■ **ACTIVITY**
Scan the records for the string "right" and copy every line that holds it.

[[ PROVIDED RECORDS, beginning ]]

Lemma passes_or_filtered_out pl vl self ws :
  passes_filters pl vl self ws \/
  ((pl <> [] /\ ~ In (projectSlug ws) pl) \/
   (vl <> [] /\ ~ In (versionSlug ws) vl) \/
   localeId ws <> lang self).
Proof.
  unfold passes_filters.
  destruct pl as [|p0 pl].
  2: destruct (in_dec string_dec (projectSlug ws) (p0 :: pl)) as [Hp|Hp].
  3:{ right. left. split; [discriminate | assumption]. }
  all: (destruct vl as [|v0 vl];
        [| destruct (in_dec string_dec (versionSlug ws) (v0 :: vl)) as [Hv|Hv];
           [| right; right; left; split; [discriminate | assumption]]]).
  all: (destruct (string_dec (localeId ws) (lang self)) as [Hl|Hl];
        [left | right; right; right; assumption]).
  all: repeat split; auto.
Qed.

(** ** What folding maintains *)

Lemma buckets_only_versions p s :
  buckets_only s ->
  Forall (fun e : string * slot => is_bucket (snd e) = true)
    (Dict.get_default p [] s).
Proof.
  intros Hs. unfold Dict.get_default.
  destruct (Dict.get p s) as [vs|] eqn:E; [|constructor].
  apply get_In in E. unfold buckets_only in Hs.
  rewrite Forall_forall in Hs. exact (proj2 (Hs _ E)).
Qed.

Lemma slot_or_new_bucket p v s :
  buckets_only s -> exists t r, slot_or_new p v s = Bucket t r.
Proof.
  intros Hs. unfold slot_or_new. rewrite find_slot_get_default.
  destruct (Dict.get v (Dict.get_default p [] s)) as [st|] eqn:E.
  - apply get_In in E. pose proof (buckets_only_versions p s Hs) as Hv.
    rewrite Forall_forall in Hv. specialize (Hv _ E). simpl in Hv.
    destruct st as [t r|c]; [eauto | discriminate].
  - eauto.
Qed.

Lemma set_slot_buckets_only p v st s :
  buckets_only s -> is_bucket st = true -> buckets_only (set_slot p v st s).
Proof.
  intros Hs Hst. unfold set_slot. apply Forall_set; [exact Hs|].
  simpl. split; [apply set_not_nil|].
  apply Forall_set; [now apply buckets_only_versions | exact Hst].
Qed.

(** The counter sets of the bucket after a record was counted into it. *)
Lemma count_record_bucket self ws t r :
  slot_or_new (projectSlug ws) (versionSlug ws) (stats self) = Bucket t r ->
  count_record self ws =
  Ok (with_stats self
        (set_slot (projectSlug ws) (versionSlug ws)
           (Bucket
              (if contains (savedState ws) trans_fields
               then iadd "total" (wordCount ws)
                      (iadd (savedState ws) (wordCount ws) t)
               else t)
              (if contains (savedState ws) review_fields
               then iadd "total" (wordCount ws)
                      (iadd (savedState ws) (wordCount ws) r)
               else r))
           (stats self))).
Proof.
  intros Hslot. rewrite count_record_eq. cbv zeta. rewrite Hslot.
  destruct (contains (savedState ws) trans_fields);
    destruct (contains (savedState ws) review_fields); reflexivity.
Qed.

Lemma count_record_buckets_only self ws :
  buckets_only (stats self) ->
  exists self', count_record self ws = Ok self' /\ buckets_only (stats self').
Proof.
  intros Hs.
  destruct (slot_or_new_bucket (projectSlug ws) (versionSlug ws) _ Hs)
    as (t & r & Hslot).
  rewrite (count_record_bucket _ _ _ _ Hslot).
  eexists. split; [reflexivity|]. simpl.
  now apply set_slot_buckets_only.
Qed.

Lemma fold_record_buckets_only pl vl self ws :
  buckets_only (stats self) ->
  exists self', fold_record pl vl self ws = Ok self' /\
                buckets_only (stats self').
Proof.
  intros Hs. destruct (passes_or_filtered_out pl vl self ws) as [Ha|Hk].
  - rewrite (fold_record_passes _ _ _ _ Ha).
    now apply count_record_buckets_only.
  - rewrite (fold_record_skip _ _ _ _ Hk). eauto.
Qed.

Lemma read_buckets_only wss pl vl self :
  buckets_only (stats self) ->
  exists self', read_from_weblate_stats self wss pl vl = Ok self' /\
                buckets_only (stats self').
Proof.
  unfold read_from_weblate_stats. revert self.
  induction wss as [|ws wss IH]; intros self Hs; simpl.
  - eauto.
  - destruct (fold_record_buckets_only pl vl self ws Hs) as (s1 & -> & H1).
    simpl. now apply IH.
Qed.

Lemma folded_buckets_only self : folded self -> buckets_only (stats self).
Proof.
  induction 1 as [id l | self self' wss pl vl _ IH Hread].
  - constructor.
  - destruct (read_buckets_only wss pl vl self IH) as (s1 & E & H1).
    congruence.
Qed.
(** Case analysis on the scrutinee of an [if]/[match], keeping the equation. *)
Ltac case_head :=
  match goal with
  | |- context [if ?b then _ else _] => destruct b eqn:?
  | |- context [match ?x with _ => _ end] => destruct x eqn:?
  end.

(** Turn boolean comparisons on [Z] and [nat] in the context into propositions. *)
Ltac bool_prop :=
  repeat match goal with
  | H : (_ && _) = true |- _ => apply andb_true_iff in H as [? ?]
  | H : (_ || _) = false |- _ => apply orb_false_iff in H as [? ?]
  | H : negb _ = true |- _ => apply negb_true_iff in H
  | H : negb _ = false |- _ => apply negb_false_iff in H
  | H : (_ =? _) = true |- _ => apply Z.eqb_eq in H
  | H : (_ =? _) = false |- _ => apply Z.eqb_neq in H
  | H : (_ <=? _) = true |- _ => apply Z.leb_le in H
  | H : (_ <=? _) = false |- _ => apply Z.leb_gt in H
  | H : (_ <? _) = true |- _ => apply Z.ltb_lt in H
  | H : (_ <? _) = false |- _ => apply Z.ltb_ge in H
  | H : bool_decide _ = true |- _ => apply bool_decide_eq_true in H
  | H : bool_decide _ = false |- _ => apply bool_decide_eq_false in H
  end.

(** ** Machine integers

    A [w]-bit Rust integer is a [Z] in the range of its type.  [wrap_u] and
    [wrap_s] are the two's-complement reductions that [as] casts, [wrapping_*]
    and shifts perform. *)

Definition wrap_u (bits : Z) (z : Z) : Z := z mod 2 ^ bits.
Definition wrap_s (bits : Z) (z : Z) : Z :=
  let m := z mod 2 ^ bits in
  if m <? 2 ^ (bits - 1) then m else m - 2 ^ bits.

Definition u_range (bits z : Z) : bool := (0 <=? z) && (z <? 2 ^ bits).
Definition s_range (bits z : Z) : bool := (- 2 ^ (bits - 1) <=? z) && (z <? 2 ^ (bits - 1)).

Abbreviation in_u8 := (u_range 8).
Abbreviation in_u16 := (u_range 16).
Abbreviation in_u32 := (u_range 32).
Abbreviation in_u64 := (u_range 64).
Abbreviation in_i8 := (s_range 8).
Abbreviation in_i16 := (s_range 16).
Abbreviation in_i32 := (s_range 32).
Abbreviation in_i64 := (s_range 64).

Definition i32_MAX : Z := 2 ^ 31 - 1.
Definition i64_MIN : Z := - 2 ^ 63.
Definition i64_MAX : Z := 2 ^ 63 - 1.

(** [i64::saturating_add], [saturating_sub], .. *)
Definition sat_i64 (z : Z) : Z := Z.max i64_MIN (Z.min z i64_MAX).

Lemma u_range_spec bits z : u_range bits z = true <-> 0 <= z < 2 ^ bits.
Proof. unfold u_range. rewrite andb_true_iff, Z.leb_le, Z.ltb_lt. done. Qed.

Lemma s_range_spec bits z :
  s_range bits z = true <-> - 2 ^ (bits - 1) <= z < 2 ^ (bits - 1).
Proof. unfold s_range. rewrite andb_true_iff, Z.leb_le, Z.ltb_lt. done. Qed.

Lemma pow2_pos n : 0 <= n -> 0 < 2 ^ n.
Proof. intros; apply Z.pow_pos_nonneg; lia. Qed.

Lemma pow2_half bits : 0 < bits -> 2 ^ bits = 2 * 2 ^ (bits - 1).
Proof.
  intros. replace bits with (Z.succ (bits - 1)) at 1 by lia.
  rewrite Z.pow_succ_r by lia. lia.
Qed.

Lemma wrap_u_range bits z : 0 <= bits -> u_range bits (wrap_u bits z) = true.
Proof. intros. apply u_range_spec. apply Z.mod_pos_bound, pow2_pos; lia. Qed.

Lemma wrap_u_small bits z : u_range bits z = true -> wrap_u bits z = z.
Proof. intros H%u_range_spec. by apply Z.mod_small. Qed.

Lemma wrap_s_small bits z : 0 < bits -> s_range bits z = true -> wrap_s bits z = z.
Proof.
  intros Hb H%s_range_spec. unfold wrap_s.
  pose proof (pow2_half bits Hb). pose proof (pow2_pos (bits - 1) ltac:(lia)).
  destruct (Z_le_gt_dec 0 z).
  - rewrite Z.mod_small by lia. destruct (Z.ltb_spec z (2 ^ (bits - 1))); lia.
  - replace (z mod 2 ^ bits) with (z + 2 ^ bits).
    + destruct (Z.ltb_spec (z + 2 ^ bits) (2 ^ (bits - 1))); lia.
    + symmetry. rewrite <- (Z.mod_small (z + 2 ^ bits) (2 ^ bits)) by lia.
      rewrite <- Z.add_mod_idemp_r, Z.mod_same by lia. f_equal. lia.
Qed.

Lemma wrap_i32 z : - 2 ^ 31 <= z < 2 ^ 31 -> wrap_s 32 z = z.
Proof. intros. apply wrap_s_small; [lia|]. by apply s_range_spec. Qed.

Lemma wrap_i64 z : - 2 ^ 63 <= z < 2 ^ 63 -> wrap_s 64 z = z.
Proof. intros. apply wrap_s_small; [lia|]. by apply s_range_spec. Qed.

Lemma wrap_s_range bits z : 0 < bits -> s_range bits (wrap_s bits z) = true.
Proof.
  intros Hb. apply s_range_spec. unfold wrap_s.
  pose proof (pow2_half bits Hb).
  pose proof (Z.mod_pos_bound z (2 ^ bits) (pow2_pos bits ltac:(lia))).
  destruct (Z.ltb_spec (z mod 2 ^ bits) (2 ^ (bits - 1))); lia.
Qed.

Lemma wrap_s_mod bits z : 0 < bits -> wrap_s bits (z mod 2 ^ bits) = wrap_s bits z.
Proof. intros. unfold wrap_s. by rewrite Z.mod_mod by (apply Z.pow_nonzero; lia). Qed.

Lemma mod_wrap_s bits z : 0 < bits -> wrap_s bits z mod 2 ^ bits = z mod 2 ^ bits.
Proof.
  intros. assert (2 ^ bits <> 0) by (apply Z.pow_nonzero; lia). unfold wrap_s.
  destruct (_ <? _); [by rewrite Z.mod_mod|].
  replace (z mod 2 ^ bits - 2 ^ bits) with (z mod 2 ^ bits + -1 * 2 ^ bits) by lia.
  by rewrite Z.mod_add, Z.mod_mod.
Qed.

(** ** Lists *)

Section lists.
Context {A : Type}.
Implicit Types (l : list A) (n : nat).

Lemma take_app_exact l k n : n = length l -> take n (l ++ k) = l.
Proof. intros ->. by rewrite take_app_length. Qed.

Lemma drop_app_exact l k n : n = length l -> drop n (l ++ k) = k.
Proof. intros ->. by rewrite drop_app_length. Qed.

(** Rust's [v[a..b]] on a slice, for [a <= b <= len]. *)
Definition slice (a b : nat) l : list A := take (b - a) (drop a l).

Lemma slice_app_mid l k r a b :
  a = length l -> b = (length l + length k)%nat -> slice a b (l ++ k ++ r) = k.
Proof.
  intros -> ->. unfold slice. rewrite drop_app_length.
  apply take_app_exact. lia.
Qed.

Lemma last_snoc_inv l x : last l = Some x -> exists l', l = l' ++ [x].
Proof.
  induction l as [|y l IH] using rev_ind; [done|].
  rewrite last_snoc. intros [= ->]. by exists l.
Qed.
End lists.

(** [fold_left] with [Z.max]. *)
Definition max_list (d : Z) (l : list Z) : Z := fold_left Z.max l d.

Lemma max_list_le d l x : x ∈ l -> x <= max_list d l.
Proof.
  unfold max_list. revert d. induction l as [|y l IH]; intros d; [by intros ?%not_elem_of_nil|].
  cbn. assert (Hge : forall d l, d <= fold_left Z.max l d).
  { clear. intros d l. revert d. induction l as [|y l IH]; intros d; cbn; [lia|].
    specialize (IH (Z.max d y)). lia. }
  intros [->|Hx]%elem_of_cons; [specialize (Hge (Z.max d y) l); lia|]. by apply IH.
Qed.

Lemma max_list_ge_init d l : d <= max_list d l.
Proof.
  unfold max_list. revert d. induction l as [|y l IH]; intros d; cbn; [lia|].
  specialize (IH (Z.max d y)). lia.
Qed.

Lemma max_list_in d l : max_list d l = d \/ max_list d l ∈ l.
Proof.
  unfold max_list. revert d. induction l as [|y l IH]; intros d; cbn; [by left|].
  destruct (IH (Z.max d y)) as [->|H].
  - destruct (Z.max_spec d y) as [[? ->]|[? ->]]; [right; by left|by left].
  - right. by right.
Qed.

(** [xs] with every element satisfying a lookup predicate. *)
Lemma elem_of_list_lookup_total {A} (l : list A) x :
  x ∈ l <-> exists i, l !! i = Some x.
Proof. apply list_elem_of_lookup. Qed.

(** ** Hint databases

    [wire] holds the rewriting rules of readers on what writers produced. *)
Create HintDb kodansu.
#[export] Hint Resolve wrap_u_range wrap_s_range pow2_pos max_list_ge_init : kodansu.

[[ PROVIDED RECORDS, end ]]

■ **SOLUTION BELOW**
  3:{ right. left. split; [discriminate | assumption]. }
           [| right; right; left; split; [discriminate | assumption]]]).
        [left | right; right; right; assumption]).
  - destruct (Z.max_spec d y) as [[? ->]|[? ->]]; [right; by left|by left].
  - right. by right.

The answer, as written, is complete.